Capillary networks are responsible for gas exchange in the tissues, where red blood cells release their oxygen and receive carbon dioxide. Red blood cell deforms when it travels through fine vessels, leading to membrane deformation and transient large pressure difference across the vessel. Microfluidic experiments show in vitro that this occlusion could cause the stagnation and the rupture of cell, which clearly hinders the function of red blood cell of delivering oxygen. On the other hand this occlusion can be easily circumvented by a slight increase in vessel radius as suggested by lubrication calculation. It is not clear what is the biological role of this deliberately maintained red blood cell occlusion. In this work I show that in zebrafish embryo this occlusion is essential for tuning the flow in the finest vessels. Without this occlusion the flow exhibits an exponential decay from head to tail, which does not agree with the experimental data. When the tuned occlusion is incorporated in a droplet traffic model the uniform flow is achieved, but under a trade-off with the transport efficiency.
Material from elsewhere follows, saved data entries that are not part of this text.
Lemma untidy v w hist : in_use cap t v w hist → in_use cap false v w hist.
Proof. intros (segs & a & b & L). exists segs, a, b. by apply log_untidy. Qed.

Lemma tidy_and v w hist ok : in_use cap t v w hist → in_use cap (t && ok) v w hist.
Proof. destruct ok; [by rewrite andb_true_r|rewrite andb_false_r; apply untidy]. Qed.

(** *** What it says of the sequences *)

Lemma seg_chain_total segs base : seg_chain segs base → next_base segs base + zlen (concat segs.*2) = base.
Proof.
  induction segs as [|[b es] segs IH]; cbn; [lia|]. intros (_ & _ & _ & Hn & Hc).
  rewrite length_app. specialize (IH Hc). lia.
Qed.

Lemma active_next v s segs a b :
  active_at v s segs a b → g_next_seq s = g_base_seq s + zlen (a ++ b) ∧
    g_durable_seq s = g_base_seq s + zlen a - 1.
Proof.
  intros [ino i _ _ Hs _ _ _|_ -> _ _ -> ->]; [|rewrite app_nil_r; split; lia].
  split; [by rewrite (sf_next _ _ _ _ Hs)|by rewrite (sf_durable _ _ _ _ Hs)].
Qed.

Lemma hist_next hist segs base a b :
  holds_end hist segs base a b → seg_chain segs base →
  ∃ b0, 0 < b0 ∧ chained b0 hist ∧ b0 + zlen hist = base + zlen (a ++ b).
Proof.
  intros (b0 & old & Hb & Hc & -> & Hn) Hch%seg_chain_total. exists b0. split_and!; [done|done|].
  unfold all_records. rewrite !length_app in *. lia.
Qed.

Lemma in_use_next v w hist :
  in_use cap t v w hist → ∃ b0, 0 < b0 ∧ chained b0 hist ∧ b0 + zlen hist = wal_next_seq w.
Proof.
  intros (segs & a & b & [L _ _ _ Ha Hh _]). destruct (hist_next _ _ _ _ _ Hh (ls_chain _ _ _ _ _ L)) as (b0 & ? & ? & E).
  exists b0. split_and!; [done..|]. unfold wal_next_seq. by destruct (active_next _ _ _ _ _ Ha) as [-> _].
Qed.

(** What is appended to the table leaves its first segment the first. *)
Lemma in_use_first v w w' hist :
  in_use cap t v w hist → wl_seg_base w `prefix_of` wl_seg_base w' → wal_first_seq w' = wal_first_seq w.
Proof.
  intros (segs & a & b & L) [tl E]. unfold wal_first_seq. rewrite E, (lg_bases L). by destruct segs as [|[??]?].
Qed.

Lemma holds_end_snoc hist segs base a b r p :
  holds_end hist segs base a b → seg_chain segs base → w_seq r = base + zlen (a ++ b) → stored r p →
  holds_end (hist ++ [(r, p)]) segs base a (b ++ [(r, p)]).
Proof.
  intros (b0 & old & Hb0 & Hc & -> & Hnb) Hch%seg_chain_total Hs Hst. exists b0, old.
  split_and!; [done| |by rewrite <-app_assoc, all_records_snoc|done].
  apply chained_app. split; [done|]. cbn. split_and!; [|done|done].
  rewrite Hs. unfold all_records. rewrite !length_app in *. lia.
Qed.

(** The lasting records are those of the history from the first sequence the
    log holds to the last it counts as durable. *)
Definition held (first last : Z) (hist : list entry) : list wal_rec_t :=
  filter (λ r, first <= w_seq r <= last) hist.*1.

Lemma held_none first last b es :
  chained b es → last < b ∨ b + zlen es <= first → held first last es = [].
Proof.
  intros Hc Hr. unfold held. revert b Hc Hr. induction es as [|[r p] es IH]; intros b Hc Hr; [done|].
  destruct Hc as (Hs & _ & Hc). cbn [length] in Hr. rewrite fmap_cons, filter_cons, decide_False by (cbn; lia).
  apply (IH _ Hc). lia.
Qed.

Lemma held_all first last b es :
  chained b es → first <= b → b + zlen es <= last + 1 → held first last es = es.*1.
Proof.
  intros Hc Hf Hl. unfold held. revert b Hc Hf Hl. induction es as [|[r p] es IH]; intros b Hc Hf Hl; [done|].
  destruct Hc as (Hs & _ & Hc). cbn [length] in Hl. rewrite !fmap_cons, filter_cons, decide_True by (cbn; lia).
  f_equal. apply (IH _ Hc); lia.
Qed.

Lemma held_app first last x y : held first last (x ++ y) = held first last x ++ held first last y.
Proof. unfold held. by rewrite fmap_app, filter_app. Qed.

Lemma held_lasting v w hist segs a b :
  log_at cap t v w hist segs a b →
  wal_first_seq w = next_base segs (g_base_seq (wl_active w)) ∧
  held (wal_first_seq w) (wal_durable_seq w) hist = lasting_records segs a.
Proof.
  intros [L Hb _ _ Ha (b0 & old & Hb0 & Hc & -> & Hn)].
  assert (wal_first_seq w = next_base segs (g_base_seq (wl_active w))) as Hfirst.
  { unfold wal_first_seq. rewrite Hb. by destruct segs as [|[??]?]. }
  split; [done|]. rewrite Hfirst, Hn. unfold wal_durable_seq, lasting_records.
  destruct (active_next _ _ _ _ _ Ha) as [_ ->].
  pose proof (seg_chain_total _ _ (ls_chain _ _ _ _ _ L)) as Ht.
  unfold all_records in *. rewrite (app_assoc _ a b) in *. rewrite !chained_app in Hc.
  destruct Hc as (Hc1 & Hc2 & Hc3). rewrite !held_app.
  rewrite (held_none _ _ _ old Hc1), (held_none _ _ _ b Hc3) by (rewrite ?length_app; lia).
  rewrite <-held_app, (held_all _ _ _ _ (proj2 (chained_app _ _ _) Hc2)) by (rewrite ?length_app; lia).
  by rewrite app_nil_r.
Qed.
We explored the flow uniformity and transport efficiency in a larger physiological parameter space, and showed that the occlusion is carefully tuned to strike a balance between these two important network properties (paper [4] in publication).

(A) The zebrafish trunk vasculature achieves a narrow 1D manifold of maximal flow uniformity. (B) A trade-off between flow uniformity (heat map) and transport efficiency (white level curves) is exhibited.